Please forgive me for saying so, but Epidemiologists tend to be boring folks. It’s not their fault – they are generally over-educated, brilliant, and thoroughly fascinated by math, statistics and probability. Little more needs to be said.
From my perspective though, epidemiology need NOT be boring. In the interest of full disclosure, I should point out that my judgement may well be clouded by my own skewed metric for boredom, recognizing that I have engaged in a fair amount of work as an epidemiologist myself.
In teaching epidemiology to students in the primary grades, it is best to simply approach the subject matter from the standpoint of probability. Better yet, from the standpoint of gambling, assuming you have no obstacles in the form of parental permission. For me, one of the most satisfying light-bulb moments in such a classroom occurs when students recognize the difference between a health care decision made in the interest of an INDIVIDUAL and a public health decision made for a POPULATION. The gambling analogy compares the difference between the potential outcome of a day of gambling for the gambler and a day of gambling for the casino.
But even such a metaphor loses interest in young students accustomed to adrenaline levels stirred by digital entertainment in the twenty-first century. And so we introduce the “Epidemiology Machine.” This device is nothing more than a marble-rolling platform perforated with scattered holes that marbles can fall through, representing people who contract an infection. A flood of marbles (the “population”) rolls down the platform, with only a certain percent of them falling through the holes – that is, becoming infected. Modifications of the probability of falling through the holes (“becoming infected”) are then made by students sliding two different metal sheets across the platform, representing the mitigations of 1) “Vaccination and Immunity” and 2) “Masking and Physical Distancing.” As each metal sheet slides across the platform, the number of infected people (“marbles” falling through the platform) decreases. The rattling flood of marbles provides a certain level of attention-grabbing noise while students have an opportunity to learn, with guidance from the instructor, the following lessons (depending, of course, upon the appropriate developmental and educational stage of the group of students):
- Vaccinations/Natural Immunity and Masking/Physical Distancing can decrease the number of people in a population who become infected.

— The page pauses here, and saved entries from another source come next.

(** * Handshake: chat engine over untrusted stores

    A shallow embedding of the Go sources (crypto.go, chat.go, session.go,
    storage_hashmap.go) and the properties of the specification that concern
    the cipher, the lookup table, the chat log, the rendezvous freshness
    check and the session's send / retrieve protocol.

    Conventions of the embedding:
    - a Go [int] / [int64] is a [Z]; where the source can overflow the
      wrap-around is written out ([int64_wrap], [uint32]);
    - a [[]byte] is a [list byte], a Go [string] is a [string];
    - a Go map is a [gmap]; iteration order over a map is supplied by the
      environment ([range_order]);
    - a Go function returning [(T, error)] returns a [result T]; a run-time
      panic and a loop that never exits are outcomes of their own;
    - everything outside the repository (crypto/rand, time, argon2,
      nacl/secretbox, encoding/json, the network, the local key-value
      store's write path) is a field of the environment record [Env]. *)

From Stdlib Require Import ZArith Lia String Ascii DecimalString.
From Stdlib.Strings Require Import Byte.
From Stdlib Require Import Sorting.Permutation.
From Stdlib Require Sorting.Sorted.
From stdpp Require Import gmap strings list.

Local Open Scope Z_scope.

(* ===================================================================== *)
(** * Part I: the model *)
(* ===================================================================== *)

(** ** Outcomes of a Go call *)

Inductive result (A : Type) : Type :=
| Ok (a : A)            (* returned normally, [err == nil] *)
| Err (msg : string)    (* returned a non-nil [error] *)
| Panic (msg : string)  (* run-time panic *)
| Diverge.              (* the loop never exits *)
Arguments Ok {A} a.
Arguments Err {A} msg.
Arguments Panic {A} msg.
Arguments Diverge {A}.

Definition rbind {A B} (r : result A) (k : A -> result B) : result B :=
  match r with
  | Ok a => k a
  | Err m => Err m
  | Panic m => Panic m
  | Diverge => Diverge
  end.

Definition is_Err {A} (r : result A) : bool :=
  match r with Err _ => true | _ => false end.

Definition is_Panic {A} (r : result A) : bool :=
  match r with Panic _ => true | _ => false end.

(** ** Machine integers *)

Definition min_int64 : Z := - 2 ^ 63.
Definition max_int64 : Z := 2 ^ 63 - 1.
Definition in_int64 (z : Z) : Prop := min_int64 <= z <= max_int64.

(** Two's complement wrap-around of a 64-bit signed result. *)
Definition int64_wrap (z : Z) : Z := (z + 2 ^ 63) mod 2 ^ 64 - 2 ^ 63.
Definition int64_add (a b : Z) : Z := int64_wrap (a + b).
Definition int64_mul (a b : Z) : Z := int64_wrap (a * b).

(** The conversion [uint32(x)]. *)
Definition uint32 (z : Z) : Z := z mod 2 ^ 32.

(** ** Bytes, slices and strings *)

Definition byte_of_Z (z : Z) : byte :=
  match Byte.of_N (Z.to_N (z mod 256)) with
  | Some b => b
  | None => x00
  end.

Definition Z_of_byte (b : byte) : Z := Z.of_N (Byte.to_N b).

(** [len(x)] as a Go [int]. *)
Definition len {A} (l : list A) : Z := Z.of_nat (length l).

(** The slice expression [s[lo:hi]].  The capacity of a slice is taken to be
    its length, so the expression panics as soon as an index leaves the
    slice. *)
Definition go_slice {A} (s : list A) (lo hi : Z) : result (list A) :=
  if (0 <=? lo) && (lo <=? hi) && (hi <=? len s)
  then Ok (take (Z.to_nat (hi - lo)) (drop (Z.to_nat lo) s))
  else Panic "slice bounds out of range".

(** [copy(dst, src)]: the first [min(len(dst), len(src))] bytes of [dst] are
    overwritten. *)
Definition go_copy (dst src : list byte) : list byte :=
  take (length dst) src ++ drop (length src) dst.

(** [var a [n]byte; copy(a[:], src)]: a zeroed array of [n] bytes filled
    from [src]. *)
Definition copy_into (n : nat) (src : list byte) : list byte :=
  go_copy (repeat x00 n) src.

(** [binary.LittleEndian.PutUint64] *)
Definition LittleEndian_PutUint64 (v : Z) : list byte :=
  map (fun j => byte_of_Z (v / 256 ^ j)) [0; 1; 2; 3; 4; 5; 6; 7].

(** [fmt.Sprintf("%v", z)] of an integer. *)
Definition fmt_int (z : Z) : string := NilZero.string_of_int (Z.to_int z).

(** [strings.HasPrefix] and [strings.Contains]. *)
Fixpoint strings_HasPrefix (s p : string) : bool :=
  match p, s with
  | EmptyString, _ => true
  | String _ _, EmptyString => false
  | String a p', String b s' => if Ascii.eqb a b then strings_HasPrefix s' p' else false
  end.

Fixpoint strings_Contains (s substr : string) : bool :=
  strings_HasPrefix s substr ||
  match s with
  | EmptyString => false
  | String _ s' => strings_Contains s' substr
  end.

(** [base64.StdEncoding.EncodeToString]: RFC 4648 alphabet, [=] padding. *)
Definition base64_alphabet : list ascii :=
  list_ascii_of_string
    "ABCDEFGHIJKLMNOPQRSTUVWXYZabcdefghijklmnopqrstuvwxyz0123456789+/".

Definition base64_char (sextet : Z) : ascii :=
  nth (Z.to_nat sextet) base64_alphabet "="%char.

Definition sextet1 (a : byte) : Z := Z_of_byte a / 4.
Definition sextet2 (a b : byte) : Z := (Z_of_byte a mod 4) * 16 + Z_of_byte b / 16.
Definition sextet3 (b c : byte) : Z := (Z_of_byte b mod 16) * 4 + Z_of_byte c / 64.
Definition sextet4 (c : byte) : Z := Z_of_byte c mod 64.

Fixpoint base64_EncodeToString (src : list byte) : string :=
  match src with
  | [] => EmptyString
  | [a] =>
      String (base64_char (sextet1 a)) (String (base64_char (sextet2 a x00))
        (String "="%char (String "="%char EmptyString)))
  | [a; b] =>
      String (base64_char (sextet1 a)) (String (base64_char (sextet2 a b))
        (String (base64_char (sextet3 b x00)) (String "="%char EmptyString)))
  | a :: b :: c :: rest =>
      String (base64_char (sextet1 a)) (String (base64_char (sextet2 a b))
        (String (base64_char (sextet3 b c)) (String (base64_char (sextet4 c))
          (base64_EncodeToString rest))))
  end.

(** [sort.Strings]: ascending byte-wise order (insertion sort). *)
Fixpoint insert_sorted (k : string) (l : list string) : list string :=
  match l with
  | [] => [k]
  | x :: l' => if String.leb k x then k :: l else x :: insert_sorted k l'
  end.

Definition sort_Strings (l : list string) : list string :=
  foldr insert_sorted [] l.
(* ===== verification/_CoqProject ===== *)
-Q . S2P
Prelude.v
DsmType.v
Slabs.v
SlabsInv.v
SlabCalls.v
SlabInit.v
SlabHeap.v
Wire.v
Directory.v
DdrInst.v
DirLock.v
CacheCtrl.v
Coherence.v
Net.v
Qdma.v
HostMsg.v
Ring.v
HostSync.v
GlobalMem.v
HostLine.v
HostLogic.v
CacheSet.v
CacheAccess.v
Agent.v
HostRace.v
DsmAccess.v
SlabBoot.v
DbStore.v
DbFlat.v
DbDsm.v
DbArray.v
DbIndex.v
DbSchema.v
DbTable.v
DbTxn.v
DbReplay.v
DbSerial.v
DbInterleave.v
TpccBase.v
TpccSchemas.v
TpccProcs.v
TpccAlone.v
TpccPopulator.v
TpccPayment.v
TpccNewOrder.v
TpccBatch.v
TpccExec.v
TpccCluster.v
TpccSync.v
TpccRandom.v
TpccRows.v
TpccSource.v
TpccRun.v
Utils.v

- Vaccinations/Natural Immunity and Masking/Physical Distancing can have more than an additive benefit when implemented at the same time and in differing proportions.
- The number of people who become infected in a population from time to time under the same circumstances can vary from trial to trial, such that the only way to get an accurate idea of the number becoming infected is to look at multiple trials and calculate an average. A true lesson in probability, and an opportunity to engage in a little applied math.
- When the mitigations of Vaccinations/Natural Immunity and Masking/Physical Distancing are employed to such a point that, ON AVERAGE, fewer than one person in a population becomes infected by one index case, an epidemic will be extinguished. This number – the number in a population infected by one person who was the initial source of infection – is called the “reproduction number.”
To confirm that the Epidemiology Machine is indeed capable of capturing the attention of students from the 4th through 8th grades (even if only for a short time) see the following photo:
And please present the case to young people that a career in health care and public health can indeed provide daily adventure and real benefits to their communities.